稲葉山城の戦い8
北畠雪率いる軍勢は、稲葉山城に入らず一路西へ……安藤守就が守る北方城に向けて進撃していた。
その軍団は皆白い鎧を身に着けているのだが、先頭の方にいるのは清楚な美少女北畠雪だ。
「雪姫様、いくらなんでも先頭は危険でございます」
騎乗している北畠雪の傍に控える細野藤光が必死に叫んでいる。彼は雪姫に必死に離れまいと馬を操っている。

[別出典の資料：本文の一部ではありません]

(** The theorem at work on [two_shifts], with three passes: the buffer
    1 recorded on the FP division 12 in the first pass is kept by the
    passes 2 and 3, and the FP division 33 records 2 together with the
    FN division 21, with which it reconciles at no smaller buffer. *)
Lemma min_buffer_correct_minimal_witness :
  evaluate_division_events two_shifts 3
  = Ok (write_pair 2 (write_pair 1 two_shifts_ready (12, 1)%nat) (33, 21)%nat)
  ∧ correct_passes (buffer_range 1) two_shifts_ready
    = Ok (write_pair 1 two_shifts_ready (12, 1)%nat)
  ∧ buffer_of (pred_graph (write_pair 1 two_shifts_ready (12, 1)%nat)) 12
    = Some (Frames 1)
  ∧ buffers_kept
      (pred_graph (write_pair 1 two_shifts_ready (12, 1)%nat))
      (pred_graph (write_pair 2 (write_pair 1 two_shifts_ready (12, 1)%nat)
                     (33, 21)%nat))
  ∧ 1 ≤ 2 ≤ 3
  ∧ ∃ fn,
      fn ∈ get_nodes_with_flag
             (gt_graph (write_pair 2 (write_pair 1 two_shifts_ready (12, 1)%nat)
                          (33, 21)%nat)) FN_DIV
      ∧ buffer_of
          (gt_graph (write_pair 2 (write_pair 1 two_shifts_ready (12, 1)%nat)
                       (33, 21)%nat)) fn
        = Some (Frames 2)
      ∧ reconcilable 2
          (write_pair 2 (write_pair 1 two_shifts_ready (12, 1)%nat) (33, 21)%nat)
          33 fn = true
      ∧ ∀ n, reconcilable n
               (write_pair 2 (write_pair 1 two_shifts_ready (12, 1)%nat) (33, 21)%nat)
               33 fn = true → 2 ≤ n.
Proof.
  assert (H : evaluate_division_events two_shifts 3
              = Ok (write_pair 2 (write_pair 1 two_shifts_ready (12, 1)%nat)
                      (33, 21)%nat)).
  { vm_compute. reflexivity. }
  assert (H1 : correct_passes (buffer_range 1) two_shifts_ready
               = Ok (write_pair 1 two_shifts_ready (12, 1)%nat)).
  { vm_compute. reflexivity. }
  split; [exact H|]. split; [exact H1|]. split; [reflexivity|].
  destruct (min_buffer_correct_minimal _ _ _ H) as (Hkept & _ & H3 & _).
  destruct (Hkept 1) as (mk & Hmk & Kp & _); [lia|].
  change (init_buffers (_classify_divisions two_shifts)) with two_shifts_ready in Hmk.
  rewrite H1 in Hmk. injection Hmk as <-.
  split; [exact Kp|].
  destruct (H3 33%nat 2) as (Hv & Hpartner & _).
  - by_evaluation.
  - reflexivity.
  - split; [exact Hv|exact Hpartner].
Defined.

(** ** Matched divisions *)

Section one_to_one.
Implicit Types (l : list (node * node)) (a b : node).

Lemma first_pred_for_elem l a b : first_pred_for l a = Some b → (a, b) ∈ l.
Proof.
  induction l as [|[x y] l IH]; simpl; [done|].
  destruct (decide (x = a)) as [->|?].
  - intros [= ->]. by left.
  - intros ?. right. auto.
Qed.

Lemma first_gt_for_elem l a b : first_gt_for l b = Some a → (a, b) ∈ l.
Proof.
  induction l as [|[x y] l IH]; simpl; [done|].
  destruct (decide (y = b)) as [->|?].
  - intros [= ->]. by left.
  - intros ?. right. auto.
Qed.

Lemma first_pred_for_NoDup l a b :
  NoDup l.*1 → (a, b) ∈ l → first_pred_for l a = Some b.
Proof.
  induction l as [|[x y] l IH]; simpl; [by intros _ ?%elem_of_nil|].
  intros [Hx Hnd]%list.NoDup_cons [[= <- <-]|Hin]%elem_of_cons.
  - by rewrite decide_True.
  - rewrite decide_False; [auto|]. intros ->. apply Hx.
    apply list_elem_of_fmap. by exists (a, b).
Qed.

Lemma first_gt_for_NoDup l a b :
  NoDup l.*2 → (a, b) ∈ l → first_gt_for l b = Some a.
Proof.
  induction l as [|[x y] l IH]; simpl; [by intros _ ?%elem_of_nil|].
  intros [Hy Hnd]%list.NoDup_cons [[= <- <-]|Hin]%elem_of_cons.
  - by rewrite decide_True.
  - rewrite decide_False; [auto|]. intros ->. apply Hy.
    apply list_elem_of_fmap. by exists (a, b).
Qed.

(** In a one-to-one mapping the two lookups are inverse to each other. *)
Lemma lookups_inverse l a b :
  NoDup l.*1 → NoDup l.*2 →
  first_pred_for l a = Some b ↔ first_gt_for l b = Some a.
Proof.
  intros H1 H2. split.
  - intros ?%first_pred_for_elem. by apply first_gt_for_NoDup.
  - intros ?%first_gt_for_elem. by apply first_pred_for_NoDup.
Qed.

Lemma elements_Counter (xs : list (option node)) : elements (Counter xs) ≡ₚ xs.
Proof.
  unfold Counter. induction xs as [|x xs IH]; simpl.
  - by rewrite gmultiset_elements_empty.
  - by rewrite gmultiset_elements_disj_union, gmultiset_elements_singleton, IH.
Qed.

Lemma Counter_eqb_Permutation (xs ys : list (option node)) :
  Counter_eqb xs ys = true ↔ xs ≡ₚ ys.
Proof.
  unfold Counter_eqb. rewrite bool_decide_eq_true. split.
  - intros H. by rewrite <- (elements_Counter xs), H, elements_Counter.
  - intros H. unfold Counter. by rewrite H.
Qed.

Lemma transfer_Permutation (fwd bwd : node → option node) (D E : list node) :
  (∀ a b, fwd a = Some b → bwd b = Some a) →
  fwd <$> D ≡ₚ Some <$> E → Some <$> D ≡ₚ bwd <$> E.
Proof.
  intros Hinv H.
  transitivity ((λ o : option node, o ≫= bwd) <$> (fwd <$> D)).
  - rewrite <- list_fmap_compose.
    rewrite (list_fmap_ext Some ((λ o : option node, o ≫= bwd) ∘ fwd) D); [done|].
    intros i d Hd. simpl.
    assert (Hin : fwd d ∈ Some <$> E).
    { rewrite <- H. apply list_elem_of_fmap_2. by eapply list_elem_of_lookup_2. }
    apply list_elem_of_fmap in Hin as (e & He & _). rewrite He. simpl.
    symmetry. by apply Hinv.
  - rewrite H, <- list_fmap_compose. done.
Qed.

(** With a one-to-one mapping, comparing the ground-truth daughters
    mapped forward with the predicted daughters is the same as
    comparing the ground-truth daughters with the predicted daughters
    mapped back, which is what the source does. *)
Lemma Counter_eqb_direction l (D E : list node) :
  NoDup l.*1 → NoDup l.*2 →
  Counter_eqb (first_pred_for l <$> D) (Some <$> E)
  = Counter_eqb (Some <$> D) (first_gt_for l <$> E).
Proof.
  intros H1 H2. apply eq_true_iff_eq. rewrite !Counter_eqb_Permutation. split.
  - apply transfer_Permutation. intros a b. by apply lookups_inverse.
  - intros H. symmetry. symmetry in H. revert H.
    apply transfer_Permutation. intros a b. by apply lookups_inverse.
Qed.
End one_to_one.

「細野……貴方の話だと、私達の為に安藤殿が北方城で抵抗しているのでしょ」
「そうでありますが、まずは稲葉山城に入っても良かったのでは」
雪姫が首を振る。
「すぐに助けに行かなくては安藤殿も北畠家を不審に思うでしょ。こういうのは大事よ」
「稲葉山城を取った竹中重治が北畠を裏切るとは思わないので?」
北畠雪が細野藤光に向かって微笑む。
「細野、貴方が口説いたんでしょ。私は貴方の才覚を信じているわ」
すると細野藤光についてきた松倉城城主の坪内利定が大きく笑った。
「これは細野殿一本取られましたな。しかし雪姫様の器量たるや一介の大名並み。流石でございます」
すっかりと雪姫に心酔したらしい。この魅力こそ雪姫の強さたるゆえん。
「雪姫様、前方に敵兵発見!およそ五千はいます!」
斥候に出してきた者が慌てて報告に来る。しかし雪姫はそれでも馬を止めず西へ西へと突き進む。
「雪姫様、このまま突っ込むおつもりですか」
「そうよ、私がこのまま突っ込めは後続の味方になった美濃勢も突っ込まざる得ないでしょ。私が死んだら恩賞出ないんだし」
「それはそうですが……えーい仕方ない、この無茶さは父親譲りですな」
細野藤光が部下の将兵に大きな声で語り掛ける。
「お前達、斎藤勢に姫様に一歩も触れさすな。我らの力、大いに見せようぞ!!」
「おーーーーーーーーー!!!」
獣のような唸り声が北畠雪の軍勢から放たれる。士気は否が応でも上がるのであった。
一方、斎藤勢の方はまるで事態に対応しかねていた。
斎藤飛騨守と斎藤龍興が合流し、この軍勢の指揮権は当然のように当主である斎藤龍興に変わったのだが、なにせ合流したばかりであり部隊の状況の把握が出来ていなかった。
指揮の混乱は兵の士気低下を招き、そして北畠雪らがこちらに向かっているとの情報はますます混乱の度合いを深めるのであった。
「兎に角、兵を東に向けて押し出せ。北畠雪如き踏みつぶすのだ!!」
焦る斎藤龍興は部下の兵を北畠雪らの軍勢に向けるのだが、何というか運が悪いのか、ようやく迎撃態勢を取り始めた矢先、とんでもない報告がなされるのであった。
北方城の抑えとして残された部隊から早馬が到着した。
「とっ殿!!北方城から安藤守就が攻めてまいりました!!」
「それに対応すべく兵を抑えに置いているであろう。大した事あるまい」
「それがかなりの大軍ゆえ、支えきれません。とても安藤守就だけの手勢は思えませぬ。どうやら密かに北方城には応援の者が入っていた模様」
流石に斎藤龍興は動揺した。東と西から挟み撃ちにされようとしているのだ。そして味方の兵の把握が追い付いていない。
「殿、兵の動揺著しく。このままでは壊滅です!!なにか手を打たないと!!」
「分かっておる!!黙っておれ!!」
斎藤龍興はこう怒鳴るのであるが、そう簡単に良い手が浮かぶはずもなく無駄に時だけが過ぎるのである。